描述（由申请人提供）：自 20 世纪 40 年代以来，吩噻嗪类药物（包括硫利达嗪）已被广泛用于治疗精神疾病。自 20 世纪 70 年代初以来，这些抗精神病药物的抗癌活性一直引起临床医生和研究人员的兴趣。尽管硫利达嗪和其他几种吩噻嗪可以阻断心脏 hERG 电压门控钾通道，但它们仍然留在市场上，因为它们延长心脏 QTc 间期的风险超过了它们的有益作用。以前从未考虑过钾通道阻断可能是这些抗精神病药物预防癌症的一种分子机制。我们建议检验最初的假设，即硫利达嗪通过阻断 EAG2 电压门控钾通道来防止髓母细胞瘤 (MB) 生长和转移，该通道在人类患者的一部分 MB 中上调，特别是在转移性 MB 中。具体来说，我们假设 (1) 硫利达嗪阻断 EAG2 通道可防止 MB 细胞因有丝分裂前浓缩 (PMC) 而减少体积，从而导致细胞周期停滞 - 那些冒险超越 G2 期的 MB 细胞会遭遇有丝分裂灾难并通过细胞凋亡而灭亡，并且(2) 硫利达嗪阻断 EAG2 通道，减少迁移 MB 细胞后缘的水流出，从而通过阻止细胞后缘的迁移来干扰 MB 细胞迁移。
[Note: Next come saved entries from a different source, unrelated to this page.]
(* ===== verification/Drain.v ===== *)
(** * The drain benchmark

    [crates/gylo-pg/examples/drain.rs]: several leasers empty one queue at the
    same time, each leasing a batch and completing it until it finds none. As a
    machine in which any leaser may take the next turn. *)

From S2P Require Import Prelude.
From S2P Require Import Core.
From S2P Require Import PgTable.
From S2P Require Import PgJobs.
From S2P Require Import PgInvariant.
From S2P Require Import PgSteps.
From S2P Require Import PgReach.
From S2P Require Import PgExample.
From S2P Require Import PgFetch.
From S2P Require Import PgSettle.
From S2P Require Import WorkerSafety.
Import Table.
Import Jobs.
Import Invariant.
Import Steps.
Import Reach.
Import Example.
Import Fetch.
Import Settle.

Module Drain.

(** ** The program *)

Definition QUEUE : string := "drainbench".

(** [Duration::from_secs(30)]. *)
Definition LEASE : Z := 30 * 1000000.

(** [DELETE FROM gylo_job WHERE queue = $1]. *)
Definition clear (d : db) : db :=
  delete_jobs (select (λ _ r, bool_decide (queue (spec r) = QUEUE)) d) d.

Definition noop : NewJob := on_queue QUEUE (NewJob_new "bench.noop" []).

(** The transaction that enqueues [n] jobs. *)
Fixpoint fill (n : nat) (now : Z) (d : db) : Prelude.result db_error db :=
  match n with
  | O => Ok d
  | S n => '(_, d) ← enqueue now noop d; fill n now d
  end.

(** A task between two of its statements. *)
Inductive leaser := Leasing | Holding (ids : list Z) | Returned.

Record bench := { store : db; leasers : list leaser; drained : Z }.

Section Run.
Context {Pl : Planner}.
Variables (worker : nat → uuid) (batch : Z).

(** One turn of task [k]: its fetch (the two or three statements of one, with nobody
    between them and no rows locked), or the completion of what it fetched. [None] is
    an [expect] that panics. *)
Definition act (now : Z) (k : nat) (b : bench) : option bench :=
  match leasers b !! k with
  | Some Leasing =>
    match fetch (quiet now) (quiet now) (quiet now) [QUEUE] batch LEASE (worker k) (store b) with
    | (Ok fetched, d) => Some {|
        store := d; drained := drained b;
        leasers := <[k := if decide (fetched = []) then Returned else Holding (job_id <$> fetched)]> (leasers b) |}
    | (Err _, _) => None
    end
  | Some (Holding ids) =>
    match complete_many now ids (worker k) (store b) with
    | Ok (_, d) => Some {|
        store := d; drained := drained b + len ids; leasers := <[k := Leasing]> (leasers b) |}
    | Err _ => None
    end
  | Some Returned | None => Some b
  end.

(** The turns that are taken, each at its time. *)
Fixpoint run (turns : list (Z * nat)) (b : bench) : option bench :=
  match turns with
  | [] => Some b
  | (now, k) :: rest => b ← act now k b; run rest b
  end.

(** One measurement, up to the tasks: an empty queue, filled, and [n] leasers. *)
Definition setup (jobs n : nat) (now : Z) (d : db) : Prelude.result db_error bench :=
  d ← fill jobs now (clear d);
  Ok {| store := d; leasers := replicate n Leasing; drained := 0 |}.

(** ** What holds throughout *)

(** A job of the queue: enqueued at [t], it waits, runs or is done, for the first
    time. *)
Definition plain (t : Z) (r : job_row) : Prop :=
  keyed r = false ∧ 0 < max_attempts (spec r) ∧
  match state r with
  | available => scheduled_at r = At t ∧ attempt r = 0
  | running | completed => attempt r = 1
  | discarded | cancelled => False
  end.

Definition ours_row (d : db) (i : Z) (r : job_row) : Prop := jobs d !! i = Some r ∧ queue (spec r) = QUEUE.

(** [all] are the jobs of the queue and [finished] those counted. *)
Record draining (t : Z) (all finished : list Z) (b : bench) : Prop := {
  dr_ok : db_ok (store b);
  dr_rows i r : ours_row (store b) i r → plain t r;
  dr_all i : i ∈ all ↔ ∃ r, ours_row (store b) i r;
  dr_held k ids : leasers b !! k = Some (Holding ids) →
    NoDup ids ∧ ids ≠ [] ∧ ∀ i, i ∈ ids → ∃ r, ours_row (store b) i r ∧ held (worker k) r = true;
  dr_running i r : ours_row (store b) i r → state r = running →
    ∃ k ids, leasers b !! k = Some (Holding ids) ∧ i ∈ ids;
  dr_finished : NoDup finished ∧ (∀ i, i ∈ finished ↔ ∃ r, ours_row (store b) i r ∧ state r = completed) ∧
    drained b = len finished;
  dr_returned k : leasers b !! k = Some Returned →
    ∀ i r, ours_row (store b) i r → state r ≠ available }.

Lemma plain_pending d t i r : db_ok d → jobs d !! i = Some r → plain t r → pending_deps r = 0.
Proof.
  intros Hd Hr (_ & _ & Hp). pose proof (rows_ok _ Hd i r Hr) as Hok. pose proof (ok_checks _ Hok) as (_&_&_&_&?).
  destruct (state r) eqn:Es; try done; try (apply (ok_met r Hok); congruence).
  destruct (decide (0 < pending_deps r)) as [Hlt|]; [|lia].
  apply (ok_parked r Hok) in Hlt; [destruct Hp; congruence|by left].
Qed.

(** ** A fetch *)

Lemma fetch_leases t now k d :
  db_ok d → 1 <= batch → t <= now → (∀ i r, ours_row d i r → plain t r) →
  ∃ chosen l d', fetch (quiet now) (quiet now) (quiet now) [QUEUE] batch LEASE (worker k) d = (Ok l, d') ∧
    db_ok d' ∧ best_of (open_unkeyed now [QUEUE] ∅) batch d chosen ∧
    leased_to now (worker k) LEASE chosen d l d'.
Proof.
  intros Hd Hb Ht Hq.
  destruct (unkeyed_fetch now [QUEUE] batch (worker k) LEASE ∅ d Hd) as (chosen & l & d' & E & Hbest & Hl & Hd');
    [intros i r Hr Hi%list_elem_of_singleton; by apply (Hq i)|lia|].
  assert (∀ x, db_ok x → (∀ i r, ours_row x i r → plain t r) → KEYED_WAITING now [QUEUE] x = false) as Hkw.
  { intros x Hx Hqx. unfold KEYED_WAITING. apply bool_decide_eq_false. intros Hn. apply Hn.
    apply select_nothing. intros i r Hr. destruct (runnable now [QUEUE] r) eqn:Er; [|done]. simpl.
    unfold runnable in Er. bool_facts. apply (Hqx i). split; [done|]. by apply list_elem_of_singleton. }
  assert (∀ i r, ours_row d' i r → plain t r) as Hq'.
  { intros i r [Hr Hqr]. destruct Hl as [_ Hj]. rewrite Hj in Hr. apply fmap_Some in Hr as (r0 & Hr0 & ->).
    case_decide as Hi; [|by apply (Hq i)]. destruct (Hq i r0) as (Hk & Hm & Hp); [by split|]. split_and!; [done|done|].
    apply list_elem_of_fmap in Hi as ([i' r1] & -> & Hi). destruct Hbest as (_ & Hch & _). apply Hch in Hi as [Hr1 Ho].
    simpl in *. simplify_eq. unfold open_unkeyed, runnable in Ho. bool_facts.
    match goal with H : state _ = available |- _ => rewrite H in Hp end. destruct Hp as [_ ->]. done. }
  exists chosen, l, d'. split_and!; try done. unfold fetch, deliver. simpl. rewrite E. simpl.
  case_decide; simpl; rewrite Hkw; done.
Qed.

Lemma leased_ours now k chosen d l d' i r' :
  leased_to now (worker k) LEASE chosen d l d' →
  ours_row d' i r' ↔
  ∃ r, ours_row d i r ∧ r' = if decide (i ∈ chosen.*1) then lease_row now (worker k) LEASE r else r.
Proof.
  intros [_ Hj]. unfold ours_row. rewrite Hj. split.
  - intros [Hr Hq]. apply fmap_Some in Hr as (r & Hr & ->). exists r. split; [|done]. split; [done|]. by case_decide.
  - intros (r & [Hr Hq] & ->). rewrite Hr. simpl. split; [done|]. by case_decide.
Qed.

Lemma leased_ids now k chosen d l d' :
  leased_to now (worker k) LEASE chosen d l d' → job_id <$> l ≡ₚ chosen.*1.
Proof.
  intros [Hl _]. rewrite Hl, <- list_fmap_compose. apply reflexive_eq, list_fmap_ext. by intros ? [i r] _.
Qed.

(** A job of the queue that waits is one the fetch may take. *)
Lemma waiting_open t now d i r :
  t <= now → ours_row d i r → plain t r → state r = available → open_unkeyed now [QUEUE] ∅ i r = true.
Proof.
  intros Ht [_ Hq] (Hk & _ & Hp) Hs. rewrite Hs in Hp. destruct Hp as [Hp _]. unfold open_unkeyed, runnable. rewrite Hk, Hs, Hp, Hq.
  rewrite !bool_decide_true by (done || apply list_elem_of_here). rewrite bool_decide_false by set_solver.
  simpl. rewrite !andb_true_r. by apply Z.leb_le.
Qed.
收缩——细胞运动所必需的局部体积调节。为了检验我们的假设，即硫利达嗪阻断出现在有丝分裂 MB 细胞表面和迁移 MB 细胞后缘的 EAG2 钾通道，以防止 MB 生长和转移，我们将进行体外和体内研究，以实验验证预测甲硫利达嗪的抗癌活性可以通过阿司咪唑（一种结构上不相关的 EAG2 通道阻滞剂）的药物治疗来模拟。我们将进一步测试这两种 EAG2 通道阻滞剂的抗癌活​​性是否类似于体外和体内降低人 MB 细胞 EAG2 表达的效果（对于携带人 MB 异种移植物的小鼠），以及在小鼠体内敲除 Eag2 的效果。鼠标 MB 型号。我们将进行额外的对照，以确认甲硫利达嗪因阻断 EAG2 通道而产生的抗癌活性会被小鼠模型中 EAG2 的 shRNA 敲低或 Eag2 的基因删除所阻断。